A Q&A with Julie R. Posselt
Last month, Stanford University Press hosted an online discussion with Equity in Science » author Julie R. Posselt, Gibor Basri (UC Berkeley), and Natasha Warikoo (Tufts University). Because attendees of the talk posted more questions than could be answered in a short amount of time, we invited Julie to continue the conversation here.
Thank you for your work! During your fieldwork and interviews, how did faculty and/or graduate students (or administrators if they are part of the sample) think of themselves as workers? Did that come up at all, or did the “disciplinary steward” focus overtake most interviewees’ comments?
Graduate students have long been positioned dually as learners and workers, and mismanagement of that reality has been the source of graduate student protests and strikes in the last year. In my research on racially and gender diverse doctoral programs, students absolutely thought of themselves as workers as well as students. The students of color we interviewed recognized that their labor on behalf of the institution not only took the form of teaching and research assistantships. Departments striving for diversity leaned on students for other types of time and effort as well — engaging with prospective students for outreach and recruitment, providing support to other current students in the absence of faculty of color, and more. In some respects, graduate students were the ultimate cultural translators—an idea that I develop in the book—that allow these historically white and male organizations to transition into something more like the America we are becoming. All of this came with emotional labor for students, too, which they spoke about as a part of their work. It exacts a serious toll to conceal one’s negative emotions and reactions to everyday instances of racism and sexism, in order to help keep a positive tone.

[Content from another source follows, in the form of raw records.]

(** * go-attestation, package [attest]: TPM 2.0 helpers of [attest/tpm.go]

    A shallow embedding of the functions of [attest/tpm.go]
    ([readTPM2VendorAttributes], [ParseEKCertificate], [intelEKURL],
    [readEKCertFromNVRAM20], [quote20], [readAllPCRs20], [LoadAIK]) and of the
    package-level key templates, together with the properties the design
    document states about them.

    Conventions.
    - Go integers are [Z]; every place where Go arithmetic wraps around is
      written out ([uint16], [uint32]).
    - A Go [[]byte] and a Go [string] are both [list byte].
    - A Go function returning [(v, err)] returns a pair whose second component
      is [option] of the error; a run-time panic is the outcome [Panicked].
    - Commands sent over the [io.ReadWriter] are transitions of an abstract
      chip; every exchange is appended to a transcript. *)

From Stdlib Require Import ZArith List String Ascii Strings.Byte Lia Bool.
From stdpp Require Import base option list list_numbers gmap fin_sets strings.

Import ListNotations.
Local Open Scope Z_scope.
#[local] Set Warnings "-clear-no-such-hyp".


Abbreviation bytes := (list byte).

(** ** The fragment of Go the package relies on *)

Module Go.

(** Why a function stopped with a run-time panic. *)
Inductive PanicReason :=
| SliceBoundsOutOfRange (low high cap : Z)
| IndexOutOfRange (index len : Z)
| NilDereference.

Inductive Outcome (A : Type) :=
| Returned (a : A)
| Panicked (why : PanicReason).
Arguments Returned {A} a.
Arguments Panicked {A} why.

Definition obind {A B} (o : Outcome A) (k : A -> Outcome B) : Outcome B :=
  match o with
  | Returned a => k a
  | Panicked why => Panicked why
  end.

Definition panics {A} (o : Outcome A) : Prop :=
  match o with Panicked _ => True | Returned _ => False end.

(** Conversions between [byte] and the integers. [byte_of_Z] is Go's
    [byte(x)]: it keeps the low eight bits. *)
Definition byte_to_Z (b : byte) : Z := Z.of_N (Byte.to_N b).
Definition byte_of_Z (z : Z) : byte :=
  default x00 (Byte.of_N (Z.to_N (z mod 256))).

Definition uint16 (z : Z) : Z := z mod 2 ^ 16.
Definition uint32 (z : Z) : Z := z mod 2 ^ 32.

Definition len {A} (s : list A) : Z := Z.of_nat (length s).

(** [s[low:high]] on a slice whose capacity equals its length. *)
Definition slice {A} (s : list A) (low high : Z) : Outcome (list A) :=
  if (0 <=? low) && (low <=? high) && (high <=? len s)
  then Returned (take (Z.to_nat (high - low)) (drop (Z.to_nat low) s))
  else Panicked (SliceBoundsOutOfRange low high (len s)).

(** [s[i]]. *)
Definition index {A} (s : list A) (i : Z) : Outcome A :=
  if 0 <=? i then
    match s !! Z.to_nat i with
    | Some a => Returned a
    | None => Panicked (IndexOutOfRange i (len s))
    end
  else Panicked (IndexOutOfRange i (len s)).

(** [*p] for a pointer that may be nil. *)
Definition deref {A} (p : option A) : Outcome A :=
  match p with
  | Some a => Returned a
  | None => Panicked NilDereference
  end.

Definition byte_eqb (a b : byte) : bool := Byte.eqb a b.

(** [bytes.Equal]. *)
Fixpoint bytes_Equal (a b : bytes) : bool :=
  match a, b with
  | [], [] => true
  | x :: a', y :: b' => byte_eqb x y && bytes_Equal a' b'
  | _, _ => false
  end.

(** [binary.BigEndian.Uint16(b)]: [uint16(b[1]) | uint16(b[0])<<8], after
    the bounds check [_ = b[1]]. *)
Definition BigEndian_Uint16 (b : bytes) : Outcome Z :=
  obind (index b 1) (fun b1 =>
  obind (index b 0) (fun b0 =>
  Returned (Z.lor (byte_to_Z b1) (Z.shiftl (byte_to_Z b0) 8)))).

(** [binary.BigEndian.PutUint16] and [binary.BigEndian.PutUint32], as the
    bytes they store. *)
Definition BigEndian_PutUint16 (v : Z) : bytes :=
  [ byte_of_Z (Z.shiftr v 8); byte_of_Z v ].
Definition BigEndian_PutUint32 (v : Z) : bytes :=
  [ byte_of_Z (Z.shiftr v 24); byte_of_Z (Z.shiftr v 16);
    byte_of_Z (Z.shiftr v 8); byte_of_Z v ].

(** *** Integer to string conversion

    [string(x)] for an integer [x] is the UTF-8 encoding of the code point
    [x]; a value that is no valid code point gives U+FFFD. The two
    definitions follow [runtime.intstring] and [runtime.encoderune]. *)
Definition RuneError : Z := 0xFFFD.
Definition MaxRune : Z := 0x10FFFF.
Definition surrogateMin : Z := 0xD800.
Definition surrogateMax : Z := 0xDFFF.

Definition encode3 (r : Z) : bytes :=
  [ byte_of_Z (Z.lor 0xE0 (Z.shiftr r 12));
    byte_of_Z (Z.lor 0x80 (Z.land (Z.shiftr r 6) 0x3F));
    byte_of_Z (Z.lor 0x80 (Z.land r 0x3F)) ].

Definition encoderune (r : Z) : bytes :=
  let i := uint32 r in
  if i <=? 0x7F then [ byte_of_Z r ]
  else if i <=? 0x7FF then
    [ byte_of_Z (Z.lor 0xC0 (Z.shiftr r 6));
      byte_of_Z (Z.lor 0x80 (Z.land r 0x3F)) ]
  else if (MaxRune <? i) || ((surrogateMin <=? i) && (i <=? surrogateMax))
  then encode3 RuneError
  else if i <=? 0xFFFF then encode3 r
  else
    [ byte_of_Z (Z.lor 0xF0 (Z.shiftr r 18));
      byte_of_Z (Z.lor 0x80 (Z.land (Z.shiftr r 12) 0x3F));
      byte_of_Z (Z.lor 0x80 (Z.land (Z.shiftr r 6) 0x3F));
      byte_of_Z (Z.lor 0x80 (Z.land r 0x3F)) ].

(** [v] is the converted integer widened to [int64]. *)
Definition intstring (v : Z) : bytes :=
  let v := if (- 2 ^ 31 <=? v) && (v <? 2 ^ 31) then v else RuneError in
  encoderune v.

(** *** [strings.Trim] with a cutset of one ASCII byte

    [strings.Trim(s, cutset)] with [len(cutset) == 1] and an ASCII byte is
    [trimLeftByte(trimRightByte(s, c), c)]. *)
Fixpoint trimLeftByte (s : bytes) (c : byte) : bytes :=
  match s with
  | [] => []
  | b :: s' => if byte_eqb b c then trimLeftByte s' c else s
  end.

Definition trimRightByte (s : bytes) (c : byte) : bytes :=
  rev (trimLeftByte (rev s) c).

Definition Trim1 (s : bytes) (c : byte) : bytes :=
  trimLeftByte (trimRightByte s c) c.

End Go.
Export Go.

(** ** What the package uses of [github.com/google/go-tpm/tpm2]

    The numeric values are those of the TPM 2.0 library specification, part 2
    (TPM_ALG_ID, TPMA_OBJECT, TPM_CAP, TPM_RH). *)

Module tpm2.

Definition AlgRSA : Z := 0x0001.
Definition AlgAES : Z := 0x0006.
Definition AlgSHA256 : Z := 0x000B.
Definition AlgNull : Z := 0x0010.
Definition AlgRSASSA : Z := 0x0014.
Definition AlgCFB : Z := 0x0043.

Definition FlagFixedTPM : Z := 0x00000002.
Definition FlagFixedParent : Z := 0x00000010.
Definition FlagSensitiveDataOrigin : Z := 0x00000020.
Definition FlagUserWithAuth : Z := 0x00000040.
Definition FlagAdminWithPolicy : Z := 0x00000080.
Definition FlagNoDA : Z := 0x00000400.
Definition FlagRestricted : Z := 0x00010000.
Definition FlagDecrypt : Z := 0x00020000.
Definition FlagSign : Z := 0x00040000.

Definition lor_all (flags : list Z) : Z := foldr Z.lor 0 flags.

Definition FlagSignerDefault : Z :=
  lor_all [FlagSign; FlagRestricted; FlagFixedTPM; FlagFixedParent;
           FlagSensitiveDataOrigin; FlagUserWithAuth].
Definition FlagStorageDefault : Z :=
  lor_all [FlagDecrypt; FlagRestricted; FlagFixedTPM; FlagFixedParent;
           FlagSensitiveDataOrigin; FlagUserWithAuth].

Definition CapabilityTPMProperties : Z := 6.
Definition HandleOwner : Z := 0x40000001.
Lemma descend_cons {S} (walk : string → node → S → M S) top dirs e entries s env w :
  descend walk top dirs (e :: entries) s env w =
  if is_dir e.2 && bool_decide (e.1 ∈ dirs)
  then (s' ← walk (path_join top e.1) e.2 s; descend walk top dirs entries s') env w
  else descend walk top dirs entries s env w.
Proof. simpl. by destruct (is_dir e.2 && bool_decide (e.1 ∈ dirs)). Qed.

(** Two walks whose bodies agree up to a map [f] on the carried state agree
    up to [f]. *)
Lemma os_walk_map {S T} (f : S → T) body_s body_t :
  (∀ root dirs files s env w,
     body_t root dirs files (f s) env w
     = out_map (λ r, (r.1, f r.2)) (body_s root dirs files s env w)) →
  ∀ n top s env w,
    os_walk body_t top n (f s) env w = out_map f (os_walk body_s top n s env w).
Proof.
  intros Hbody. induction n as [| | entries IH] using node_ind'; intros top s env w;
    [done | done |].
  rewrite !os_walk_Dir, !bind_run. simpl. rewrite !bind_run, Hbody.
  destruct (body_s _ _ _ _ _ _) as [[[dirs s1]|e] w1]; [|done].
  rewrite out_map_Ok. simpl. clear Hbody.
  revert s1 w1. induction IH as [|e entries He _ IHes]; intros s1 w1; [done|].
  rewrite !descend_cons. destruct (is_dir e.2 && bool_decide (e.1 ∈ dirs)); [|apply IHes].
  rewrite !bind_run, He.
  destruct (os_walk body_s _ _ _ _ _) as [[s2|e2] w2]; [|done].
  rewrite out_map_Ok. apply IHes.
Qed.
(** * TAMV: camera-assisted nozzle alignment

    A shallow embedding of the calibration engine of [TAMV_GUI.py]
    (class [CalibrateNozzles] and the export path of the main window) and the
    properties of its specification.

    Conventions of the embedding.
    - Python floats are read as exact rationals ([Q]); [np.around(x, k)] is
      rounding to the nearest multiple of [10^-k], ties to even.  A binary64
      value differs from the exact one by the rounding errors of the
      operations that gave it, so where the exact value lies half way between
      two multiples of [10^-k] the code can give either of them (1.513 where
      the exact 1.5125 rounds to 1.512).  The properties of the offsets the
      code computes are therefore stated with [Rounded.to3], which both
      satisfy.
    - Pixel positions are integers ([Z]): [analyzeFrame] returns
      [np.uint16(np.around(pt))], [analyzeEndstop] an [int] centroid.
    - The printer client ([DuetWebAPI]), the camera and [cv2] are outside the
      file: every call made on them is recorded as an [Event] of a trace, and
      what they answer is read from an input list.
    - [np.linalg.lstsq] and [np.sqrt] are parameters of the model.
    - Logging, the debug string and the Qt widgets are left out; the
      [message_update] signals of [analyzeFrame] are kept as events.
    - The keypoints of a frame are an input of [analyzeFrame]; the rebuild of
      the detector that precedes their detection is modelled on its own, in
      [Detector]. *)

From Stdlib Require Import ZArith QArith Qround Qabs List String Ascii Bool Lia Lqa.
Import ListNotations.

Open Scope Q_scope.

(** ** Numbers *)

Module Num.

(** [rint]: nearest integer, ties to the even one (what [np.around] uses). *)
Definition rint (q : Q) : Z :=
  let f := Qfloor q in
  match Qcompare (q - inject_Z f) (1 # 2) with
  | Lt => f
  | Gt => (f + 1)%Z
  | Eq => if Z.even f then f else (f + 1)%Z
  end.

(** [np.around(q, 3)] *)
Definition around3 (q : Q) : Q := inject_Z (rint (q * 1000)) / 1000.

(** [np.around(q, 4)] *)
Definition around4 (q : Q) : Q := inject_Z (rint (q * 10000)) / 10000.

(** [abs(q) < 0.05] *)
Definition abs_lt_005 (q : Q) : bool :=
  match Qcompare (Qabs q) (5 # 100) with Lt => true | _ => false end.

(** [q == 0.0] *)
Definition is_zero (q : Q) : bool := Qeq_bool q 0.

End Num.

(** ** Rounded values *)

Module Rounded.

(** [r] is [q] rounded to 3 decimals: a multiple of 0.001 which is at most
    0.0005 away from [q].  A [q] half way between two multiples has two such
    roundings, every other [q] has one. *)
Definition to3 (q r : Q) : Prop :=
  (exists k : Z, r == inject_Z k / 1000) /\
  - (1 # 2000) <= r - q <= 1 # 2000.

End Rounded.

(** ** Detector presets and [createDetector] *)

Module Detector.

(** The [detect_*] attributes of the thread object. *)
Record DetectAttrs := {
  detect_th1 : Q;
  detect_th2 : Q;
  detect_thstep : Q;
  detect_filterByArea : bool;
  detect_minArea : Q;
  detect_maxArea : Q;
  detect_filterByCircularity : bool;
  detect_minCircularity : Q;
  detect_maxCircularity : Q;
  detect_filterByConvexity : bool;
  detect_minConvexity : Q;
  detect_maxConvexity : Q;
  detect_filterByInertia : bool;
  detect_minInertiaRatio : Q
}.

(** [detectParamsStandard] *)
Definition detectParamsStandard : DetectAttrs := {|
  detect_th1 := 1;
  detect_th2 := 50;
  detect_thstep := 1;
  detect_filterByArea := true;
  detect_minArea := 400;
  detect_maxArea := 900;
  detect_filterByCircularity := true;
  detect_minCircularity := 8 # 10;
  detect_maxCircularity := 1;
  detect_filterByConvexity := true;
  detect_minConvexity := 3 # 10;
  detect_maxConvexity := 1;
  detect_filterByInertia := true;
  detect_minInertiaRatio := 3 # 10
|}.

(** [detectParamsLoose] *)
Definition detectParamsLoose : DetectAttrs := {|
  detect_th1 := 1;
  detect_th2 := 50;
  detect_thstep := 1;
  detect_filterByArea := true;
  detect_minArea := 600;
  detect_maxArea := 15000;
  detect_filterByCircularity := true;
  detect_minCircularity := 6 # 10;
  detect_maxCircularity := 1;
  detect_filterByConvexity := true;
  detect_minConvexity := 1 # 10;
  detect_maxConvexity := 1;
  detect_filterByInertia := true;
  detect_minInertiaRatio := 3 # 10
|}.

(** [cv2.SimpleBlobDetector_Params], the fields [createDetector] sets. *)
Record BlobParams := {
  minThreshold : Q;
  maxThreshold : Q;
  thresholdStep : Q;
  filterByArea : bool;
  minArea : Q;
  maxArea : Q;
  filterByCircularity : bool;
  minCircularity : Q;
  maxCircularity : Q;
  filterByConvexity : bool;
  minConvexity : Q;
  maxConvexity : Q;
  filterByInertia : bool;
  minInertiaRatio : Q
}.

(** The part of the thread object the preset switch touches. *)
Record DetState := {
  attrs : DetectAttrs;
  loose : bool;
  detector_changed : bool;
  detector : option BlobParams
}.

(** [__init__]: standard preset, no detector yet. *)
Definition init : DetState := {|
  attrs := detectParamsStandard;
  loose := false;
  detector_changed := false;
  detector := None
|}.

Have you seen relevance of hiring and promotion practices of faculty in your case studies as shaping the grad student experience?
Faculty hiring and promotion is absolutely relevant to the student experience. My research has observed this in a few ways. First, the composition of a department’s faculty and availability of same-race or same-gender faculty to serve as advisors or informal mentors is important to recruiting doctoral students. Of course, students can learn with and from any faculty with the skill and disposition to provide guidance, but research demonstrates that the experience of being part of a community in which one feels they belong makes a significant difference to student wellbeing.